-- THE DATA --
Definition __init__ (log_prob : PyVal) (reduction : option string)
  : Result t :=
  match log_prob with
  | PyBool b =>
      if negb (py_in reduction allowed_reduction) then
        raise (ValueError
          ("Expected argument `reduction` to be one of "
             ++ "['mean', 'sum', 'none', None] but got "
             ++ repr_reduction reduction)%string)
      else if py_in reduction [Some "mean"; Some "sum"]%string then
        ret (mk b reduction (Aggregated (mkTensor [] [Fin 0])) 0%Z)
      else
        ret (mk b reduction (PerSample []) 0%Z)
  | v =>
      raise (TypeError
        ("Expected argument `log_prob` to be bool but got "
           ++ py_repr v)%string)
  end.

(** The state is a tensor or a list according to the reduction fixed by the
    constructor; the arms where the two disagree are what Python would do
    there and are never reached from a constructed metric. *)
Definition update (self : t) (p q : Tensor) : Result t :=
  mt <- _jsd_update p q (log_prob self) ;;
  let '(measures', total') := mt in
  if reduction_is_None (reduction self)
     || reduction_is (reduction self) "none" then
    match measures self with
    | PerSample l =>
        ret (mk (log_prob self) (reduction self)
                (PerSample (l ++ [measures'])) (total self))
    | Aggregated _ =>
        raise (AttributeError "'Tensor' object has no attribute 'append'")
    end
  else
    match measures self with
    | Aggregated m =>
        ret (mk (log_prob self) (reduction self)
                (Aggregated (tadd m (tsum measures')))
                (wrap64 (total self + Z.of_nat total')))
    | PerSample _ =>
        raise (TypeError "iteration over a 0-d tensor")
    end.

-- WORK TASK --
In the entries above, find each line that includes the string "Expected" and copy it.

-- RESPONSE TO THIS EXERCISE --
          ("Expected argument `reduction` to be one of "
        ("Expected argument `log_prob` to be bool but got "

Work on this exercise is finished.